▶ [Problem to work on] With the records below as your source, retype each line exactly from the top down to the line that contains "(** After the", and include that line.

▶ [Extracted entries]
(** From the answer to the first [await listDocuments()] or to [return]
    (lines 202-241). *)
Definition uploadFile_resume (file : File)
    (r : FetchResult LightRAGUploadResponse) : Act :=
  match result_or_throw "Upload failed: " r with
  | inr result =>
      match up_status result with
      | UpSuccess => listDocuments (InUpload result)
      | UpDuplicated =>
          toast (ToastWarning (message result)) ;;
          settle (Fulfilled (RetUpload (Some result))) ;;
          setUploading false
      | UpError =>
          settle (Fulfilled (RetUpload (Some result))) ;;
          setUploading false
      end
  | inl e =>
      toast (ToastError ("Failed to upload file: " ++ error_to_string e)) ;;
      settle (Fulfilled (RetUpload None)) ;;
      setUploading false
  end.

(** After the first [await listDocuments()] of an upload: lines 217-234 and
    277-291, the same statements in both functions. *)
Definition upload_after_refresh (result : LightRAGUploadResponse) : Act :=
  setTimeout TaskRefresh 1000 ;;
  match js_truthy_str (track_id result) with
  | Some tid => setTimeout (TaskCheck tid default_maxAttempts) 3000
  | None => skip
  end ;;
  settle (Fulfilled (RetUpload (Some result))) ;;
  setUploading false.

Fixpoint replace_colons (s : string) : string :=
  match s with
  | EmptyString => EmptyString
  | String c s' =>
      String (if Ascii.eqb c ":"%char then "-"%char else c) (replace_colons s')
  end.

(** Line 250; [now] is [new Date().toISOString()]. *)
Definition payload_filename (filename : option string) (now : string) : string :=
  match js_truthy_str filename with
  | Some f => f
  | None => "text_document_" ++ replace_colons (substring 0 19 now) ++ ".txt"
  end.

(** Up to [await fetch(url, ...)] (lines 246-260). *)
Definition uploadText (text : string) (filename : option string) (now : string) : Act :=
  setUploading true ;;
  fetch {| method := POST; path := "/api/rag/documents/text";
           body := TextPayload text (payload_filename filename now) |}
        (AwaitUploadText (payload_filename filename now)).

(** Lines 262-298. *)
Definition uploadText_resume (filename : string)
    (r : FetchResult LightRAGUploadResponse) : Act :=
  match result_or_throw "Text upload failed: " r with
  | inr result =>
      match up_status result with
      | UpSuccess => listDocuments (InUpload result)
      | UpDuplicated | UpError =>
          settle (Fulfilled (RetUpload (Some result))) ;;
          setUploading false
      end
  | inl e =>
      toast (ToastError ("Failed to upload text: " ++ error_to_string e)) ;;
      settle (Fulfilled (RetUpload None)) ;;
      setUploading false
  end.

(** *** [deleteDocument] (lines 302-331) *)

(** Up to [await fetch(url.toString(), ...)] (lines 304-316). *)
Definition deleteDocument (documentId : string) : Act :=
  fetch {| method := DELETE; path := "/documents/delete_document";
           body := DeletePayload [documentId] true |}
        AwaitDelete.

(** Lines 318-330 and 377-388: the answer to a request whose body is not
    read. *)
Definition ok_or_throw (what : string) (r : FetchResult unit) : option JsError :=
  match r with
  | Rejected e => Some e
  | Responded false statusText _ => Some (new_Error (what ++ statusText))
  | Responded true _ _ => None
  end.

Definition deleteDocument_resume (r : FetchResult unit) : Act :=
  match ok_or_throw "Delete failed: " r with
  | None =>
      toast (ToastSuccess "Document deletion initiated. Processing in background...") ;;
      setTimeout TaskRefresh 1000 ;;
      settle (Fulfilled (RetBool true))
  | Some e =>
      toast (ToastError ("Failed to delete document: " ++ error_to_string e)) ;;
      settle (Fulfilled (RetBool false))
  end.

(** *** [clearDocuments] (lines 370-389) *)

(** Up to [await fetch(url, { method: "DELETE" })] (lines 372-375). *)
Definition clearDocuments : Act :=
  fetch {| method := DELETE; path := documents_path; body := NoBody |} AwaitClear.

(** Lines 377-388. *)
Definition clearDocuments_resume (r : FetchResult unit) : Act :=
  match ok_or_throw "Clear failed: " r with
  | None =>
      toast (ToastSuccess "All documents cleared successfully") ;;
      setDocuments [] ;;
      settle (Fulfilled (RetBool true))
  | Some e =>
      toast (ToastError ("Failed to clear documents: " ++ error_to_string e)) ;;
      settle (Fulfilled (RetBool false))
  end.

(** ** The event loop *)

(** The operations the hook returns (lines 402-409). *)
Inductive Op :=
| OpListDocuments
| OpUploadFile (file : File)
| OpUploadText (text : string) (filename : option string) (now : string)
| OpDeleteDocument (documentId : string)
| OpClearDocuments.

(** An answer, by the kind of request it answers. *)
Inductive Arrival :=
| ADocuments (r : FetchResult LightRAGDocumentsResponse)
| ATrack (r : FetchResult TrackStatusResponse)
| AUpload (r : FetchResult LightRAGUploadResponse)
| AAck (r : FetchResult unit).

Inductive Event :=
| Call (op : Op)                 (* the user interface calls an operation *)
| Arrive (rid : nat) (a : Arrival) (* the answer to request [rid] arrives *)
| Fire (k : nat).                (* the [k]-th timer set and not yet run fires *)

Definition call (op : Op) : Act :=
  match op with
  | OpListDocuments => listDocuments ByCaller
  | OpUploadFile file => uploadFile file
  | OpUploadText text filename now => uploadText text filename now
  | OpDeleteDocument documentId => deleteDocument documentId
  | OpClearDocuments => clearDocuments
  end.

Fixpoint lookup_req (rid : nat) (l : list (nat * Pending)) : option Pending :=
  match l with
  | [] => None
  | (i, p) :: l' => if Nat.eqb i rid then Some p else lookup_req rid l'
  end.

Fixpoint remove_req (rid : nat) (l : list (nat * Pending)) : list (nat * Pending) :=
  match l with
  | [] => []
  | (i, p) :: l' => if Nat.eqb i rid then l' else (i, p) :: remove_req rid l'
  end.

(** What runs once [listDocuments()] has returned [ret] to whoever awaited
    it. *)
Definition after_listDocuments (caller : ListCaller)
    (ret : list LightRAGDocument) : Act :=
  match caller with
  | ByCaller => settle (Fulfilled (RetDocuments ret))
  | ByTimer => skip
  | InUpload result => upload_after_refresh result
  | InCheck => skip
  end.

(** The suspended function [p] resumes with the answer [a].  An answer of
    the wrong kind for [p] is never delivered; [None] says so. *)
Definition resume (p : Pending) (a : Arrival) : option Act :=
  match p, a with
  | AwaitDocuments caller, ADocuments r =>
      Some (fun w =>
              let '(ret, w') := listDocuments_resume r w in
              after_listDocuments caller ret w')
  | AwaitTrackStatus trackId maxAttempts, ATrack r =>
      Some (checkUploadComplete_resume trackId maxAttempts r)
  | AwaitUploadFile file, AUpload r => Some (uploadFile_resume file r)
  | AwaitUploadText filename, AUpload r => Some (uploadText_resume filename r)
  | AwaitDelete, AAck r => Some (deleteDocument_resume r)
  | AwaitClear, AAck r => Some (clearDocuments_resume r)
  | _, _ => None
  end.

Definition run_task (t : Task) : Act :=
  match t with
  | TaskRefresh => listDocuments ByTimer
  | TaskCheck trackId maxAttempts => checkUploadComplete trackId maxAttempts
  end.

Fixpoint remove_nth {A} (k : nat) (l : list A) : list A :=
  match l, k with
  | [], _ => []
  | _ :: l', O => l'
  | x :: l', S k' => x :: remove_nth k' l'
  end.

Definition step (w : World) (ev : Event) : World :=
  match ev with
  | Call op => call op w
  | Arrive rid a =>
      match lookup_req rid (inflight w) with
      | Some p =>
          match resume p a with
          | Some act => act (set_inflight (remove_req rid (inflight w)) w)
          | None => w
          end
      | None => w
      end
  | Fire k =>
      match nth_error (timers w) k with
      | Some (_, t) => run_task t (set_timers (remove_nth k (timers w)) w)
      | None => w
      end
  end.
Definition deserialize_state (j : json) : option TelemetryState :=
  fs ← struct_fields ["schema_version"; "observed_at"; "uptime_seconds"; "cpu"; "memory"; "swap"; "disk";
         "power"; "health"; "service"]%string j;
  match fs with
  | [schema; time; uptime; cpu; memory; swap; disk; power; health; service] =>
    schema ← needed read_u32 schema; time ← needed deserialize_observation_time time;
    uptime ← defaulted read_u64 uptime; cpu ← needed deserialize_cpu cpu;
    memory ← needed deserialize_memory memory; swap ← needed deserialize_swap swap;
    disk ← needed deserialize_disk disk; power ← needed deserialize_power power;
    health ← needed deserialize_health health; service ← needed deserialize_service service;
    Some {| schema_version := schema; observed_at := time; state_uptime_seconds := uptime; state_cpu := cpu;
            state_memory := memory; state_swap := swap; state_disk := disk; state_power := power;
            health := health; service := service |}
  | _ => None
  end.
End state.

(** ** Reading what was written *)

(** A measurement as it is published. *)
Definition rounded (places : Z) (x : option f64) : option f64 := x ≫= fun v => rounded_metric v places.
Definition u64_field (o : option Z) : Prop := forall n, o = Some n -> is_u64 n.

Definition published_cpu (c : CpuMetrics) : CpuMetrics :=
  {| usage_percent := rounded 1 (usage_percent c); load_1 := rounded 2 (load_1 c); load_5 := rounded 2 (load_5 c);
     load_15 := rounded 2 (load_15 c); temperature_c := rounded 1 (temperature_c c);
     frequency_mhz := rounded 1 (frequency_mhz c) |}.
Definition published_memory (m : MemoryMetrics) : MemoryMetrics :=
  {| mem_total_bytes := mem_total_bytes m; mem_available_bytes := mem_available_bytes m;
     mem_used_bytes := mem_used_bytes m; mem_used_percent := rounded 1 (mem_used_percent m) |}.
Definition published_swap (s : SwapMetrics) : SwapMetrics :=
  {| swap_total_bytes := swap_total_bytes s; swap_used_bytes := swap_used_bytes s;
     swap_used_percent := rounded 1 (swap_used_percent s) |}.
Definition published_disk (d : DiskMetrics) : DiskMetrics :=
  {| mount := mount d; disk_total_bytes := disk_total_bytes d; disk_available_bytes := disk_available_bytes d;
     disk_used_bytes := disk_used_bytes d; disk_used_percent := rounded 1 (disk_used_percent d) |}.

Lemma read_finite_serialized places x j :
  serialize_optional_f64 places x = Ok j -> read_finite j = Some (rounded places x).
Proof.
  unfold serialize_optional_f64, rounded. destruct x as [v|]; intros Hs; simplify_result; subst; [|done].
  match goal with Hr : rounded_metric v places = Some _ |- _ => pose proof (rounded_metric_not_neg_zero _ _ _ Hr) as [Hf _];
    cbn; rewrite Hr, Hf end. done.
Qed.

Lemma read_u64_field o : u64_field o -> defaulted read_u64 (Some (json_opt JInt o)) = Some o.
Proof.
  intros Ho. destruct o as [n|]; [|done]. destruct (Ho n eq_refl). cbn.
  destruct (Z.leb_spec 0 n); [|lia]. destruct (Z.leb_spec n u64_max); [done|lia].
Qed.
(** The arithmetic of a reading, shared by the theorems below. *)
Lemma parse_meminfo_parts (input : str) (m : Memory.MemoryMetrics) :
  parse_meminfo input = Ok m ->
  0 < Memory.total_bytes m <= u64_max
  /\ 0 <= Memory.available_bytes m /\ 0 <= Memory.used_bytes m
  /\ Memory.available_bytes m + Memory.used_bytes m = Memory.total_bytes m
  /\ 0 <= Memory.swap_free_bytes m /\ 0 <= Memory.swap_used_bytes m
  /\ Memory.swap_free_bytes m + Memory.swap_used_bytes m = Memory.swap_total_bytes m
  /\ Memory.swap_total_bytes m <= u64_max
  /\ Memory.used_percent m = percentage (Memory.used_bytes m) (Memory.total_bytes m)
  /\ Memory.swap_used_percent m = percentage (Memory.swap_used_bytes m) (Memory.swap_total_bytes m).
Proof.
  unfold parse_meminfo. intros H. apply result_bind_Ok in H as (values & Hvalues & H).
  assert (u64_values values) as Hv
    by (eapply parse_relevant_lines_u64, Hvalues; apply map_Forall_empty).
  apply result_bind_Ok in H as (total & Ht & H).
  pose proof (required_u64 _ _ _ Hv Ht) as [Ht0 _].
  destruct (Z.eqb_spec total 0) as [|Hne]; [done|].
  apply result_bind_Ok in H as (available & Ha & H).
  assert (0 <= available) as Ha0.
  { destruct (values !! "MemAvailable"%string) as [v|] eqn:E; [|by eapply fallback_nonneg].
    injection Ha as <-. by apply Hv in E as [? _]. }
  simplify_result. simplify_checked.
  repeat match goal with H : kib_to_bytes _ _ = Ok _ |- _ => apply kib_to_bytes_Ok in H as [-> ?] end.
  repeat match goal with
    H : required values _ = Ok _ |- _ => apply required_u64 in H as [? ?]; [|done] end.
  subst. cbn [Memory.total_bytes Memory.available_bytes Memory.used_bytes Memory.used_percent
    Memory.swap_total_bytes Memory.swap_free_bytes Memory.swap_used_bytes Memory.swap_used_percent].
  repeat (split; [lia|]). done.
Qed.

(** Both percentages of a reading can be published. *)
Lemma parse_meminfo_published input m :
  parse_meminfo input = Ok m ->
  (exists r, rounded_metric (Memory.used_percent m) 1 = Some r)
  /\ exists r, rounded_metric (Memory.swap_used_percent m) 1 = Some r.
Proof.
  intros H. apply parse_meminfo_parts in H as (? & ? & ? & ? & ? & ? & ? & ? & -> & ->).
  split; (edestruct percentage_published as (r & Hr & _); [| |by exists r]); lia.
Qed.
(* ===== verification/MetricsPower.v ===== *)
(** * Firmware throttling flags ([src/src/metrics/power.rs]) *)

From S2P Require Import Prelude RustStr MetricsError.

Local Open Scope Z_scope.

Definition THROTTLED_OUTPUT : str := lit "vcgencmd get_throttled".

Module ThrottledStatus.
Record ThrottledStatus := {
  raw : Z;
  undervoltage_now : bool;
  arm_frequency_capped_now : bool;
  throttled_now : bool;
  soft_temperature_limit_now : bool;
  undervoltage_since_boot : bool;
  arm_frequency_capped_since_boot : bool;
  throttled_since_boot : bool;
  soft_temperature_limit_since_boot : bool;
}.

Definition raw_hex (s : ThrottledStatus) : str := lit "0x" ++ to_hex (raw s).
End ThrottledStatus.

Definition has_bit (value bit : Z) : bool := negb (Z.land value (Z.shiftl 1 bit) =? 0).

(** The record built at the end of [parse_throttled]. *)
Definition decode_throttled (raw : Z) : ThrottledStatus.ThrottledStatus := {|
  ThrottledStatus.raw := raw;
  ThrottledStatus.undervoltage_now := has_bit raw 0;
  ThrottledStatus.arm_frequency_capped_now := has_bit raw 1;
  ThrottledStatus.throttled_now := has_bit raw 2;
  ThrottledStatus.soft_temperature_limit_now := has_bit raw 3;
  ThrottledStatus.undervoltage_since_boot := has_bit raw 16;
  ThrottledStatus.arm_frequency_capped_since_boot := has_bit raw 17;
  ThrottledStatus.throttled_since_boot := has_bit raw 18;
  ThrottledStatus.soft_temperature_limit_since_boot := has_bit raw 19;
|}.

Definition parse_throttled (input : str) : result ParseError ThrottledStatus.ThrottledStatus :=
  '(key, raw_value) ← ok_or (split_once 61 (trim input))
                        (ParseError_new THROTTLED_OUTPUT (lit "the assignment is missing"));
  if negb (bool_decide (trim key = lit "throttled"))
  then Err (ParseError_new THROTTLED_OUTPUT (lit "the expected throttled key is missing"))
  else
    let raw_value := trim raw_value in
    hexadecimal ← ok_or (match strip_prefix (lit "0x") raw_value with
                         | Some h => Some h
                         | None => strip_prefix (lit "0X") raw_value
                         end)
                    (ParseError_new THROTTLED_OUTPUT (lit "the value must have a 0x prefix"));
    if is_empty hexadecimal
    then Err (ParseError_new THROTTLED_OUTPUT (lit "the hexadecimal value is empty"))
    else
      raw ← ok_or (u32_from_str_radix_16 hexadecimal)
              (ParseError_new THROTTLED_OUTPUT (lit "the value is not a 32-bit hexadecimal mask"));
      Ok (decode_throttled raw).

Lemma has_bit_testbit value bit : 0 <= bit -> has_bit value bit = Z.testbit value bit.
Proof.
  intros Hb. unfold has_bit. rewrite Z.shiftl_1_l.
  destruct (Z.testbit value bit) eqn:E.
  - apply negb_true_iff, Z.eqb_neq. intros H0.
    assert (Z.testbit (Z.land value (2 ^ bit)) bit = true) as Ht
      by by rewrite Z.land_spec, E, Z.pow2_bits_true.
    by rewrite H0, Z.bits_0 in Ht.
  - apply negb_false_iff, Z.eqb_eq. apply Z.bits_inj'. intros n Hn.
    rewrite Z.land_spec, Z.bits_0. destruct (decide (n = bit)) as [->|Hne]; [by rewrite E|].
    by rewrite Z.pow2_bits_false, andb_false_r by done.
Qed.

Lemma word_to_hex n : word (to_hex n).
Proof.
  split; [apply print_radix_nonempty|]. apply print_radix_none; [lia|].
  apply digit_not_whitespace.
Qed.

Definition firmware_output (pre post s : str) : str := pre ++ lit "throttled=" ++ s ++ post.

(** C39: the firmware's line, with any whitespace around it, is decoded
    to its mask and the eight flags are the bits 0-3 and 16-19 of the mask; the
    normalised text of the decoded mask reads back as the same status. *)
Theorem parse_throttled_roundtrip (mask : Z) (pre post : str) :
  0 <= mask <= u32_max -> blank pre -> blank post ->
  exists s, parse_throttled (firmware_output pre post (lit "0x" ++ to_hex mask)) = Ok s
    /\ ThrottledStatus.raw s = mask
    /\ [ThrottledStatus.undervoltage_now s; ThrottledStatus.arm_frequency_capped_now s;
        ThrottledStatus.throttled_now s; ThrottledStatus.soft_temperature_limit_now s;
        ThrottledStatus.undervoltage_since_boot s; ThrottledStatus.arm_frequency_capped_since_boot s;
        ThrottledStatus.throttled_since_boot s; ThrottledStatus.soft_temperature_limit_since_boot s]
       = Z.testbit mask <$> [0; 1; 2; 3; 16; 17; 18; 19]
    /\ parse_throttled (firmware_output pre post (ThrottledStatus.raw_hex s)) = Ok s.
Proof.
  intros Hm Hpre Hpost. destruct (word_to_hex mask) as [Hne Hnone].
  assert (word (lit "0x" ++ to_hex mask)) as Hw
    by (split; [done|apply none_app; split; [by repeat constructor|done]]).
  assert (parse_throttled (firmware_output pre post (lit "0x" ++ to_hex mask))
          = Ok (decode_throttled mask)) as Hp.
  { unfold parse_throttled, firmware_output. rewrite (app_assoc (lit "throttled=")), trim_padded; [|done..|].
    2: { change (lit "throttled=") with (lit "throttled" ++ lit "="). rewrite <-app_assoc.
         by apply trimmed_app; apply trimmed_word; [split; [done|by repeat constructor]|]. }
    change (lit "throttled=" ++ lit "0x" ++ to_hex mask)
      with (lit "throttled" ++ 61 :: (lit "0x" ++ to_hex mask)).
    rewrite split_once_app by by repeat constructor. cbn [ok_or mbind result_bind].
    rewrite (bool_decide_true (trim (lit "throttled") = _)) by reflexivity. cbn [negb].
    rewrite trim_trimmed by by apply trimmed_word.
    assert (strip_prefix (lit "0x") (lit "0x" ++ to_hex mask) = Some (to_hex mask)) as ->
      by by apply strip_prefix_Some.
    cbn [ok_or mbind result_bind]. destruct (to_hex mask) as [|c h] eqn:E; [done|].
    cbn [is_empty]. rewrite <-E. unfold to_hex, u32_from_str_radix_16.
    by rewrite parse_unsigned_print by lia. }
  exists (decode_throttled mask). split_and!; [done|done| |exact Hp].
  cbn [ThrottledStatus.undervoltage_now ThrottledStatus.arm_frequency_capped_now
    ThrottledStatus.throttled_now ThrottledStatus.soft_temperature_limit_now
    ThrottledStatus.undervoltage_since_boot ThrottledStatus.arm_frequency_capped_since_boot
    ThrottledStatus.throttled_since_boot ThrottledStatus.soft_temperature_limit_since_boot decode_throttled].
  by rewrite !has_bit_testbit by lia.
Qed.

Lemma parse_throttled_roundtrip_witness :
  exists s, parse_throttled (lit "  throttled=0x50005" ++ [10]) = Ok s
    /\ ThrottledStatus.raw s = 327685 /\ ThrottledStatus.throttled_now s = true.
Proof.
  destruct (parse_throttled_roundtrip 327685 [32; 32] [10]) as (s & Hs & Hraw & Hflags & _).
  - unfold u32_max. lia.
  - by repeat constructor.
  - by repeat constructor.
  - exists s. split; [exact Hs|]. split; [done|]. by injection Hflags.
Defined.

▶ [Response]
(** From the answer to the first [await listDocuments()] or to [return]
    (lines 202-241). *)
Definition uploadFile_resume (file : File)
    (r : FetchResult LightRAGUploadResponse) : Act :=
  match result_or_throw "Upload failed: " r with
  | inr result =>
      match up_status result with
      | UpSuccess => listDocuments (InUpload result)
      | UpDuplicated =>
          toast (ToastWarning (message result)) ;;
          settle (Fulfilled (RetUpload (Some result))) ;;
          setUploading false
      | UpError =>
          settle (Fulfilled (RetUpload (Some result))) ;;
          setUploading false
      end
  | inl e =>
      toast (ToastError ("Failed to upload file: " ++ error_to_string e)) ;;
      settle (Fulfilled (RetUpload None)) ;;
      setUploading false
  end.

(** After the first [await listDocuments()] of an upload: lines 217-234 and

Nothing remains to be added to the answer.